## Your goal
Return exactly the listing's lines, from its first line to the line holding "split; [apply up_then_rejected_reachable|].", ends included.

## Data provided
Lemma none_up_reachable : rtc (pool_step 1) (pool_init 1) none_up.
Proof.
  eapply rtc_l; [apply (step_attempt_fails 1 pool_new [] [] false refused)|].
  eapply rtc_l; [by eapply (step_park 1 _ _ [] [] false)|]. apply rtc_refl.
Qed.

Lemma pool_counters_exact_witness : (0 < came_up (pw_pool one_up))%nat.
Proof.
  refine (proj2 (proj2 (pool_counters_exact 2 one_up one_up_reachable)) _ 0%nat _).
  - right. left.
  - left.
Defined.

Lemma pool_events_alternate_witness :
  alternating (events (pw_pool one_up)) ∧
  (last_is_up (events (pw_pool one_up)) = true ↔ Serving ∈ pw_members one_up).
Proof. exact (pool_events_alternate 2 one_up one_up_reachable eq_refl). Defined.

Lemma pool_never_hangs_witness :
  (∃ w', pool_step 1 none_up w' ∧ pw_stopped w' = false) ∨ (∃ o, session_ends none_up o).
Proof. exact (pool_never_hangs 1 none_up ltac:(lia) none_up_reachable eq_refl). Defined.

(** A pool of two: one member is up when the relay rejects the other. *)
Definition up_then_rejected : pool_world :=
  PW (record_failure (PoolLiveness.up pool_new) (AttemptRejected "unauthorized")) [Serving; Failed] false.

Lemma up_then_rejected_reachable : rtc (pool_step 2) (pool_init 2) up_then_rejected.
Proof.
  eapply rtc_l; [apply (step_up 2 pool_new [] [Attempting] false)|].
  eapply rtc_l; [apply (step_attempt_fails 2 _ [Serving] [] false (AttemptRejected "unauthorized"))|].
  apply rtc_refl.
Qed.

(** Its session ends as [NeverUp] although it carried traffic. *)
Lemma never_up_after_traffic :
  rtc (pool_step 2) (pool_init 2) up_then_rejected ∧
  session_ends up_then_rejected (NeverUp (Failure "no pooled connection came up" None)) ∧
  Established H2 ∈ events (pw_pool up_then_rejected).
Proof.
  split; [apply up_then_rejected_reachable|]. split; [|by left].
  exact (ends_rejected (pw_pool up_then_rejected) [Serving; Failed] false "unauthorized" eq_refl).
Qed.

Lemma pool_outcome_truthful_witness :
  is_Some (rejected_slot (pw_pool none_up)) ∨
  Established H2 ∉ events (pw_pool none_up) ∧
  (pw_stopped none_up = false → failed (pw_pool none_up) = Some (Failure "refused" None)).
Proof.
  refine (pool_outcome_truthful 1 none_up (NeverUp (Failure "refused" None)) ltac:(lia) none_up_reachable _).
  exact (ends_parked (pw_pool none_up) [Parked 0] false eq_refl).
Defined.
Lemma registered_step ev y y' :
  sys_ok y → registered y → apply ev y = Some y' → removes_stale ev y = false → registered y'.
Proof.
  intros Hy Hreg. destruct ev as [d|now d k pem|t i]; cbn [apply].
  - intros [= <-] _ t x e. cbn. rewrite lookup_app_Some, list_lookup_singleton_Some.
    intros [Hx|(_ & _ & <-)]; [|done]. intros He. by apply (Hreg t).
  - intros [= <-] _ t x e Hx He. cbn in *. specialize (Hreg t x e Hx He).
    unfold seed. by repeat case_match.
  - destruct (tasks y !! t) as [x|] eqn:Hx; [|done]. cbn [mbind option_bind].
    destruct (advance _ _ _ _) as [[s' p']|] eqn:Hs; [|done]. intros [= <-] Hst.
    assert (t_pc x ≠ Stale ∨ i = Cancelled) as Hns.
    { destruct i; try (left; by intros E; rewrite E in Hs); [|by right].
      left. intros E. cbn in Hst. rewrite Hx in Hst. cbn in Hst. rewrite E in Hst.
      by rewrite bool_decide_true in Hst by done. }
    intros t' k e. cbn. rewrite list_lookup_insert_Some. intros Hk He.
    destruct (advance_in_flight _ _ _ _ _ _ Hs Hns) as
      [[-> Hl]|[(Hnone & e0 & -> & Hl)|([e0 Hl] & Hl' & ->)]].
    + destruct Hk as [(<- & <- & _)|[_ Hk]]; [|by eapply Hreg]. cbn in *. eapply (Hreg t); eauto.
    + destruct Hk as [(<- & <- & _)|[_ Hk]]; cbn in *.
      * simplify_eq. by rewrite lookup_insert_eq.
      * pose proof (Hreg _ _ _ Hk He) as Hm. rewrite lookup_insert_ne; [done|]. congruence.
    + destruct Hk as [(<- & <- & _)|[Hne Hk]]; cbn in *; [congruence|].
      pose proof (Hreg _ _ _ Hk He) as Hm. pose proof (Hreg _ _ _ Hx Hl) as Hm0.
      rewrite lookup_delete_ne; [done|]. intros Hd. rewrite Hd in Hm0. simplify_eq.
      apply Hne. eapply (so_unique _ Hy); eauto using leads_owns.
Qed.
(** The key is in place: writing the certificate. *)
Lemma cert_write_safe kp csr pem pre :
  serialize_request domain kp = Some csr →
  Forall (λ e : event srv, quiet cert_path (ev_op e)) pre →
  run_key pre kp → (key_existed pre → key_read pre kp) →
  disk pre m0 !! key_path = Some (Some (serialize_pem kp)) →
  Event (I := srv) (SAcme (AFinalizeCsr csr)) true ∈ pre →
  Event (I := srv) (SAcme ACertificate) (Some (Some pem)) ∈ pre →
  safe_after pre
    (ok <-! write_atomic cert_path pem ;; Ret (if (ok : bool) then Some tt else None)).
Proof.
  pose proof paths_neq as (N1 & N2 & N3 & N4 & N5 & N6 & N7 & N8).
  intros Hcsr Hqc Hrun Hread Hkey H1 H2.
  assert (Hsafe : ∀ w, Forall (λ e : event srv, ev_op e ≠ SExists key_path) w →
            Forall (λ e : event srv, quiet key_path (ev_op e)) w →
            (disk (pre ++ w) m0 !! cert_path = m0 !! cert_path ∨
             disk (pre ++ w) m0 !! cert_path = Some (Some pem)) →
            disk_safe (pre ++ w)).
  { intros w Hw Hqk Hc.
    assert (Hk : disk (pre ++ w) m0 !! key_path = Some (Some (serialize_pem kp)))
      by (by rewrite disk_app, disk_quiet).
    split.
    - destruct Hc as [Hc|Hc]; [by left|].
      right. exists pem, kp, csr. split_and!; [done..|by apply run_key_app|done| |];
        apply elem_of_app; by left.
    - intros Hx%key_existed_app; [|done]. right. exists kp. split; [|done].
      destruct (Hread Hx) as (s & Hs & Hks). exists s. split; [|done]. apply elem_of_app. by left. }
  unfold write_atomic. cbn [prog_bind call].
  assert (Hpre : disk pre m0 !! cert_path = m0 !! cert_path) by (by apply disk_quiet).
  apply safe_after_vis.
  { rewrite <-(app_nil_r pre). apply Hsafe; [constructor..|]. left. by rewrite app_nil_r. }
  intros ok. cbn [prog_bind].
  assert (Hs1 : disk_safe (pre ++ [Event (I := srv) (SWriteFile (tmp cert_path) pem) ok])).
  { apply Hsafe; [repeat constructor; cbn; congruence..|]. left.
    rewrite disk_app, disk_quiet; [done|]. repeat constructor; cbn; congruence. }
  destruct ok; cbn [prog_bind]; [|by apply safe_after_ret].
  apply safe_after_vis; [done|]. intros ok. rewrite <-app_assoc. cbn [app prog_bind].
  apply safe_after_ret, Hsafe; [by repeat constructor|repeat constructor; cbn; congruence|].
  destruct ok; [right|left].
  - rewrite write_atomic_disk by done. by rewrite lookup_insert_eq.
  - rewrite disk_app. cbn. by rewrite lookup_insert_ne by congruence.
Qed.
(* ===== verification/AcmeAccount.v ===== *)
(** * AcmeAccount.v: the client's ACME account

    tunnel-client/src/acme.rs: [load_or_create_account], reached through
    [CertProvisioner::account] when a certificate has to be ordered. It makes the same
    calls as the relay's version, whose environment (ServerCert.v) it shares. The
    cell in [account] lets one caller at a time do so, for all. *)

From S2P Require Import Prelude Async CertProvisioner AcmeOrder ServerCert.
Open Scope string_scope.
Open Scope Z_scope.
Open Scope list_scope.
Open Scope tunnel_scope.

Section account.
Context `{ServerLibs}.

Definition load_or_create_account (email : option string) (staging : bool) (path : string) :
    prog srv bool :=
  there <-! call (I := srv) (SExists path) ;;
  if (there : bool) then
    json <-! call (I := srv) (SReadFile path) ;;
    match (json : option string) ≫= creds_from_str with
    | None => Ret false
    | Some creds => call (I := srv) (SAccountFromCredentials None creds)
    end
  else
    let contact := mailto email in
    let url := if staging then staging_url else production_url in
    r <-! call (I := srv) (SCreateAccount None contact url) ;;
    match (r : option credentials) with
    | None => Ret false
    | Some credentials => call (I := srv) (SWriteFile path (creds_to_string credentials))
    end.

(** The client's account is the one a relay without a directory or root CA of its own
    would use. *)
Lemma account_as_relay email staging path :
  load_or_create_account email staging path =
  acme_load_or_create_account email (MkDirectory staging None None) path.
Proof. reflexivity. Qed.

(** Calls that make an account, and the answers a disk with [contents] at [path] allows. *)
Definition creates (e : event srv) : bool :=
  match ev_op e with SCreateAccount _ _ _ => true | _ => false end.
Definition answers_from (path contents : string) (e : event srv) : Prop :=
  match e with
  | Event o x =>
      match o return srv_ans o → Prop with
      | SExists p => λ b, p = path → b = true
      | SReadFile p => λ r, p = path → r = Some contents
      | _ => λ _, True
      end x
  end.

(** Once an account was created and saved, later runs log in with those very credentials
    and create no other. *)
Lemma account_reused (creds_roundtrip : ∀ c, creds_from_str (creds_to_string c) = Some c)
    email staging path c tr ok :
  runs (load_or_create_account email staging path) tr ok →
  Forall (answers_from path (creds_to_string c)) tr →
  existsb creates tr = false ∧
  Event (I := srv) (SAccountFromCredentials None c) ok ∈ tr.
Proof.
  intros (b & tr1 & -> & Hr) [Hb Htr]%Forall_cons. cbn in Hb. rewrite (Hb eq_refl) in Hr |- *.
  destruct Hr as (r & tr2 & -> & Hr). apply Forall_cons in Htr as [Hread Htr].
  cbn in Hread. rewrite (Hread eq_refl) in Hr |- *. cbn in Hr. rewrite creds_roundtrip in Hr.
  destruct Hr as (y & tr3 & -> & -> & <-). split; [done|]. set_solver.
Qed.
(* ===== verification/RelaySystem.v ===== *)
(** * RelaySystem.v: the relay as one concurrent system

    What [run_until] starts and what its listeners spawn, running together: any number of
    agent connections ([handle_quic_connection] and [handle_h2_connection] of Relay.v,
    behind the admission control of their listener), of public connections
    ([public_connection] of PublicPort.v) and of cleanup tasks ([register]'s, a [link] of
    Registry.v each), over one agent map and one challenge map.

    A step is chosen by a scheduler ([choice]): a listener accepts, or one task makes the
    call it is at. The calls on the shared maps get the maps' answer, every other call
    gets whatever the environment says. Each map call is one atomic step; the [fetch_add]
    inside [pending_alpn_insert] is a step of its own in the code, but its result is only
    ever compared for equality, and no other call reads the counter. *)

From S2P Require Import Prelude Async RustStr Framing Registry Admission Key ClientTls Identity Relay RelayTasks.
From S2P Require Import PublicPort RelayMain.
From Stdlib Require Import Ascii.
Open Scope string_scope.
Open Scope Z_scope.
Open Scope list_scope.
Open Scope tunnel_scope.

Inductive transport := OnQuic | OnH2.
#[export] Instance transport_eq_dec : EqDecision transport.
Proof. solve_decision. Defined.

(** The connection [c] as the maps hold it, and as bytes are sent to it. *)
Definition agent_of (t : transport) (c : handle) : Agent :=
  match t with OnQuic => AgentQuic c | OnH2 => AgentH2 c end.
Definition pending_of (t : transport) (c : handle) : PendingAlpnConn :=
  match t with OnQuic => PendingQuic c | OnH2 => PendingH2 c end.
Definition tunnel_of (t : transport) (c : handle) : tunnel :=
  match t with OnQuic => ViaQuic c | OnH2 => ViaH2 c end.

(** A spawned task: the calls it made, and what is left of it. *)
Inductive task :=
| AgentTask (t : transport) (tr : trace relay) (p : prog relay (option unit))
| PublicTask (tr : trace port) (p : prog port (option unit)).

(** The maps of [run_until]; [sh_reg] holds the agents and the cleanup tasks. *)
Record shared := Shared { sh_reg : reg_state; sh_token : Z; sh_pending : PendingAlpnMap }.

Record sys := Sys {
  s_shared : shared;
  s_quic : Admission;
  s_h2 : Admission;
  s_tasks : list task;
}.

Definition sys_init : sys :=
  Sys (Shared reg_init 0 ∅) (Admission.new "QUIC") (Admission.new "H2") [].

(** ** Calls on the shared maps *)

(** The answer to a handler's call, and the maps after it: [x] is the environment's
    answer, used where the call is not one on the maps; [uid] is [register]'s random
    number. *)
Definition agent_call (o : rop) (uid : Z) (x : rans o) (s : shared) : rans o * shared :=
  match o return rans o → rans o * shared with
  | ORegister id a => λ _,
      (tt, Shared (Reg (register (reg_map (sh_reg s)) id uid a)
                       (reg_links (sh_reg s) ++ [Link id uid a Live]))
             (sh_token s) (sh_pending s))
  | OPendingInsert id c => λ _,
      let '(t, m, token) := pending_alpn_insert (sh_token s) (sh_pending s) id c in
      (token, Shared (sh_reg s) t m)
  | OPendingRemove id token => λ _,
      (tt, Shared (sh_reg s) (sh_token s) (pending_alpn_remove (sh_pending s) id token))
  | _ => λ x, (x, s)
  end x.

Definition public_call (o : pop) (x : pans o) (s : shared) : pans o * shared :=
  match o return pans o → pans o * shared with
  | PNextAgent id => λ _,
      let '(a, m) := pick_agent (reg_map (sh_reg s)) id in
      (a, Shared (Reg m (reg_links (sh_reg s))) (sh_token s) (sh_pending s))
  | PPendingGet id => λ _, (p_conn <$> sh_pending s !! id, s)
  | _ => λ x, (x, s)
  end x.

(** One step of the cleanup task of the [j]-th registration. *)
Definition cleanup (j : nat) (r : reg_state) : option reg_state :=
  l ← reg_links r !! j;
  match l_pc l with
  | Live => Some (Reg (reg_map r) (<[j := set_pc l Closing]> (reg_links r)))
  | Closing => Some (Reg (unregister_remove (reg_map r) (l_id l) (l_uid l))
                         (<[j := set_pc l Removed]> (reg_links r)))
  | Removed => Some (Reg (unregister_remove_if (reg_map r) (l_id l))
                         (<[j := set_pc l Gone]> (reg_links r)))
  | Gone => None
  end.

(** ** Permits *)

Definition drops_permit (e : event relay) : bool :=
  match ev_op e with ODropPermit => true | _ => false end.

(** The task holds an [OwnedSemaphorePermit] of that listener: it drops it with
    [drop(permit)], or when it returns. *)
Definition holds (t : transport) (k : task) : bool :=
  match k with
  | AgentTask t' tr (Vis _ _) => bool_decide (t' = t) && negb (existsb drops_permit tr)
  | _ => false
  end.

Definition adm_of (s : sys) (t : transport) : Admission :=
  match t with OnQuic => s_quic s | OnH2 => s_h2 s end.
Definition set_adm (s : sys) (t : transport) (a : Admission) : sys :=
  match t with
  | OnQuic => Sys (s_shared s) a (s_h2 s) (s_tasks s)
  | OnH2 => Sys (s_shared s) (s_quic s) a (s_tasks s)
  end.

(** A permit that is no longer held goes back to the semaphore. *)
Definition settle (t : transport) (before after : task) (a : Admission) : Admission :=
  if holds t before && negb (holds t after) then Admission.release a else a.

(** ** Steps *)

Inductive choice :=
| AcceptAgent (t : transport) (now : Z)      (** a listener's [accept] and [try_admit] *)
| AcceptPublic
| AgentCall (i : nat) (uid : Z) (x : ∀ o, rans o)
| PublicCall (i : nat) (x : ∀ o, pans o)
| Cleanup (j : nat).

Section system.
Context `{Crypto, Yasna} (alloc : Z → bool) (shared_ctx : SharedCtx).

(** A connection is known by the number of its task. *)
Definition ctx_of (i : nat) : ListenerCtx :=
  Ctx (lc_domain_suffixes shared_ctx) (lc_auth_handler shared_ctx) i.
Definition handler (t : transport) (i : nat) : prog relay (option unit) :=
  match t with
  | OnQuic => handle_quic_connection alloc (ctx_of i)
  | OnH2 => handle_h2_connection (ctx_of i)
  end.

## Finished task
Lemma none_up_reachable : rtc (pool_step 1) (pool_init 1) none_up.
Proof.
  eapply rtc_l; [apply (step_attempt_fails 1 pool_new [] [] false refused)|].
  eapply rtc_l; [by eapply (step_park 1 _ _ [] [] false)|]. apply rtc_refl.
Qed.

Lemma pool_counters_exact_witness : (0 < came_up (pw_pool one_up))%nat.
Proof.
  refine (proj2 (proj2 (pool_counters_exact 2 one_up one_up_reachable)) _ 0%nat _).
  - right. left.
  - left.
Defined.

Lemma pool_events_alternate_witness :
  alternating (events (pw_pool one_up)) ∧
  (last_is_up (events (pw_pool one_up)) = true ↔ Serving ∈ pw_members one_up).
Proof. exact (pool_events_alternate 2 one_up one_up_reachable eq_refl). Defined.

Lemma pool_never_hangs_witness :
  (∃ w', pool_step 1 none_up w' ∧ pw_stopped w' = false) ∨ (∃ o, session_ends none_up o).
Proof. exact (pool_never_hangs 1 none_up ltac:(lia) none_up_reachable eq_refl). Defined.

(** A pool of two: one member is up when the relay rejects the other. *)
Definition up_then_rejected : pool_world :=
  PW (record_failure (PoolLiveness.up pool_new) (AttemptRejected "unauthorized")) [Serving; Failed] false.

Lemma up_then_rejected_reachable : rtc (pool_step 2) (pool_init 2) up_then_rejected.
Proof.
  eapply rtc_l; [apply (step_up 2 pool_new [] [Attempting] false)|].
  eapply rtc_l; [apply (step_attempt_fails 2 _ [Serving] [] false (AttemptRejected "unauthorized"))|].
  apply rtc_refl.
Qed.

(** Its session ends as [NeverUp] although it carried traffic. *)
Lemma never_up_after_traffic :
  rtc (pool_step 2) (pool_init 2) up_then_rejected ∧
  session_ends up_then_rejected (NeverUp (Failure "no pooled connection came up" None)) ∧
  Established H2 ∈ events (pw_pool up_then_rejected).
Proof.
  split; [apply up_then_rejected_reachable|]. split; [|by left].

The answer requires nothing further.